東京海上日動火災が損保発売でドローン普及を後押し

 東京海上日動火災保険は、無人ヘリ「ドローン」が事故を起こした場合や盗難にあった場合に損害をカバーする総合保険を4月に発売する。同社がこの分野に力を入れるには理由がある。
「産業用無人ヘリコプター総合保険」の内容は、墜落や接触による人身事故、盗難や捜索費用、燃料漏れによる汚損の清掃費用まで補償するというものだ。無人ヘリのリスクをここまで広く補償する保険は「国内で初めて」(同社)とのことだが、同社の狙いは何か。
 産業界が無人ヘリ「ドローン」に寄せる期待はとても大きい。例えば、運送業界では物流ネットワークの一番末端、つまり正に玄関先までの運送コストの圧縮が大きな課題になっているが、ドローンの活用によって活路を見出せるのではないかと期待している。アメリカではすでに大手ネット検索会社や通販会社が配達テストを行っているほか、ピザの宅配実験も行われている。

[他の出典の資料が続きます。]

(** * Face verification demo: the repository's own logic, embedded in Rocq

    The Python sources (utils.py, app.py, camera_utils.py, trt_inference.py)
    are orchestration code around OpenCV, NumPy, Keras and TensorRT.  The
    embedding keeps the control flow of every function as it is written and
    takes the third-party calls as operations of small interfaces
    ([NumPy], [Cv2], [Model]), so that every statement below is about the
    code of the repository and holds for any behaviour of the libraries.

    Where a library call can fail the interface says how: [cv2.resize]
    raises on the images [cv2_resize_raises] names, [cv2.imwrite] returns
    True, returns False or raises, and NumPy compares a [float32] with a
    Python float exactly or after rounding it to [float32], by its
    version.  [Utils.Raising] is [preprocess_image] with the exception of
    [cv2.resize]; [Utils.preprocess_image] is its value where that call
    returns, which is where the pipelines of utils.py and app.py are
    stated.  [model.predict] and the NumPy operations are taken to
    return. *)

From Stdlib Require Import List String Ascii Bool Arith ZArith QArith Qabs Lia.
From Stdlib Require Import Qround Qpower Lqa.
From Stdlib Require Import Strings.Byte.
Import ListNotations.
Open Scope string_scope.

(* ================================================================== *)
(** * Python values *)
(* ================================================================== *)

(** ** Floats, as far as the code looks at them

    The code only creates [float('inf')] and compares floats with [<].
    A float is a NaN, an infinity or a finite number; finite values are
    kept as exact rationals (every binary float denotes one), and the
    comparison is the IEEE one: anything involving NaN is false. *)
Module PyFloat.

Inductive t : Type :=
| nan
| neg_inf
| fin (q : Q)
| inf.

Definition Qltb (x y : Q) : bool := negb (Qle_bool y x).

(** [a < b] of Python. *)
Definition ltb (a b : t) : bool :=
  match a, b with
  | nan, _ | _, nan => false
  | _, neg_inf => false
  | neg_inf, _ => true
  | inf, _ => false
  | fin _, inf => true
  | fin x, fin y => Qltb x y
  end.

(** [a <= b] of Python. *)
Definition leb (a b : t) : bool :=
  match a, b with
  | nan, _ | _, nan => false
  | neg_inf, _ => true
  | _, inf => true
  | _, neg_inf => false
  | inf, fin _ => false
  | fin x, fin y => Qle_bool x y
  end.

(** ** Single precision

    NumPy keeps images and embeddings in [float32].  A [float32] is a
    multiple of [2^(e - 23)] in the binade [2^e <= |x| < 2^(e + 1)], with
    [e] from -126 to 127 and the numbers below [2^-126] on the grid of step
    [2^-149]; a number becomes a [float32] by rounding to the nearest one,
    the even one of two that are equally near, and to an infinity from
    [2^128] on. *)

Definition pow2 (e : Z) : Q := (2 ^ e)%Q.

(** To the nearest integer, the even one at a half. *)
Definition rne (q : Q) : Z :=
  let f := Qfloor q in
  match Qcompare (q - inject_Z f) (1 # 2) with
  | Lt => f
  | Gt => (f + 1)%Z
  | Eq => if Z.even f then f else (f + 1)%Z
  end.

(** The [e] with [2^e <= q < 2^(e + 1)], for [q > 0]. *)
Definition ilog2 (q : Q) : Z :=
  let e0 := (Z.log2 (Qnum q) - Z.log2 (Zpos (Qden q)))%Z in
  if Qle_bool (pow2 e0) q then e0 else (e0 - 1)%Z.

(** The exponent under which a number that is not negative is rounded. *)
Definition exponent32 (q : Q) : Z :=
  if Qle_bool q 0 then (-126)%Z else Z.max (ilog2 q) (-126).

Definition ulp32 (q : Q) : Q := pow2 (exponent32 q - 23).

Definition round32_pos (q : Q) : Q :=
  Qred (inject_Z (rne (q / ulp32 q)) * ulp32 q).

(** The nearest point of the [float32] grid, without the overflow. *)
Definition round32q (q : Q) : Q :=
  if Qle_bool 0 q then round32_pos q else (- round32_pos (- q))%Q.

(** From [2^128] on a [float32] is an infinity. *)
Definition overflow32 (r : Q) : t :=
  if Qle_bool (pow2 128) r then inf
  else if Qle_bool r (- pow2 128) then neg_inf
  else fin r.

(** [np.float32(x)] of a Python float. *)
Definition round32 (x : t) : t :=
  match x with
  | fin q => overflow32 (round32q q)
  | _ => x
  end.

End PyFloat.

Definition pyfloat : Type := PyFloat.t.

(** ** 32-bit integers of NumPy

    The boxes of a cascade come in an [int32] array; the product of two of
    its entries is an [np.int32], kept modulo [2^32] in the range from
    [-2^31] to [2^31 - 1]. *)
Module NpInt32.

Definition wrap (z : Z) : Z := ((z + 2 ^ 31) mod 2 ^ 32 - 2 ^ 31)%Z.

Definition mul (a b : Z) : Z := wrap (a * b).

End NpInt32.

(** ** Dictionaries

    A Python [dict] keeps its keys in insertion order and [items()] walks
    them in that order; [identify_face] breaks ties by that order.  A dict is
    therefore a list of (key, value) pairs; [set] overwrites in place or
    appends, which keeps the keys distinct. *)
Module PyDict.
Section Dict.
Context {V : Type}.

Definition t := list (string * V).

Definition empty : t := [].

Fixpoint get (d : t) (k : string) : option V :=
  match d with
  | [] => None
  | (k', v) :: rest => if String.eqb k' k then Some v else get rest k
  end.

Definition contains (d : t) (k : string) : bool :=
  match get d k with Some _ => true | None => false end.

Fixpoint set (d : t) (k : string) (v : V) : t :=
  match d with
  | [] => [(k, v)]
  | (k', v') :: rest =>
      if String.eqb k' k then (k', v) :: rest else (k', v') :: set rest k v
  end.

Definition keys (d : t) : list string := map fst d.

Definition items (d : t) : list (string * V) := d.

(** The invariant of a dict: no key twice. *)
Definition wf (d : t) : Prop := NoDup (keys d).
End Dict.
Arguments t : clear implicits.
End PyDict.

(** ** Exceptions and results

    A Python call either returns or raises; [bind] is sequencing, so an
    exception leaves the rest of the function unrun. *)
Inductive exn : Type :=
| ValueError (msg : string)
| RuntimeError (msg : string)
| FileNotFoundError (msg : string)
| NotADirectoryError (msg : string)
| IsADirectoryError (msg : string)
| UnboundLocalError (name : string)
| Exception (msg : string)
| ZeroDivisionError (msg : string)
| SystemExit (code : Z).

Inductive result (A : Type) : Type :=
| Ok (a : A)
| Raise (e : exn).
Arguments Ok {A} a.
Arguments Raise {A} e.

Definition bind {A B : Type} (m : result A) (k : A -> result B) : result B :=
  match m with
  | Ok a => k a
  | Raise e => Raise e
  end.

Notation "x <- m ;; k" := (bind m (fun x => k))
  (at level 61, m at next level, right associativity).

Definition raises {A : Type} (m : result A) : Prop :=
  exists e, m = Raise e.

(** ** Strings: the [str] methods and [os.path] functions the code calls

    File names are byte strings here and [lower] folds the ASCII letters;
    the separators and extensions the code looks for are ASCII. *)
Module PyStr.

Definition lower_ascii (c : ascii) : ascii :=
  let n := nat_of_ascii c in
  if (65 <=? n)%nat && (n <=? 90)%nat then ascii_of_nat (n + 32) else c.

(** [s.lower()] *)
Fixpoint lower (s : string) : string :=
  match s with
  | EmptyString => EmptyString
  | String c s' => String (lower_ascii c) (lower s')
  end.

(** [s.startswith(p)] *)
Definition startswith (s p : string) : bool := String.prefix p s.

(** [s.endswith(suffix)] *)
Fixpoint endswith (s suffix : string) : bool :=
  String.eqb s suffix ||
  match s with
  | EmptyString => false
  | String _ s' => endswith s' suffix
  end.

(** [s.endswith((suffix1, suffix2, ...))] *)
Definition endswith_any (s : string) (suffixes : list string) : bool :=
  existsb (endswith s) suffixes.

(** [pattern in s] *)
Fixpoint contains (s pattern : string) : bool :=
  String.prefix pattern s ||
  match s with
  | EmptyString => false
  | String _ s' => contains s' pattern
  end.

(** [s[:n]] and [s[n:]] for [0 <= n]. *)
Fixpoint take (n : nat) (s : string) : string :=
  match n, s with
  | S n', String c s' => String c (take n' s')
  | _, _ => EmptyString
  end.

Fixpoint drop (n : nat) (s : string) : string :=
  match n, s with
  | S n', String _ s' => drop n' s'
  | _, _ => s
  end.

 また災害救助における活用も期待されている。福島の原発事故現場のように、人が近づけない場所にもスムーズにアクセスし、調査することが可能になるとあって、ドローン開発の動向には政府も注目している。
 しかし現行の航空法との兼ね合いや軍事利用を懸念する声など、ドローン活用の課題はまだ多い。保険を整備することでドローンの本格的な普及を後押しし、先んじてビジネスチャンスを獲得しようとする同社は慧眼の士となるか。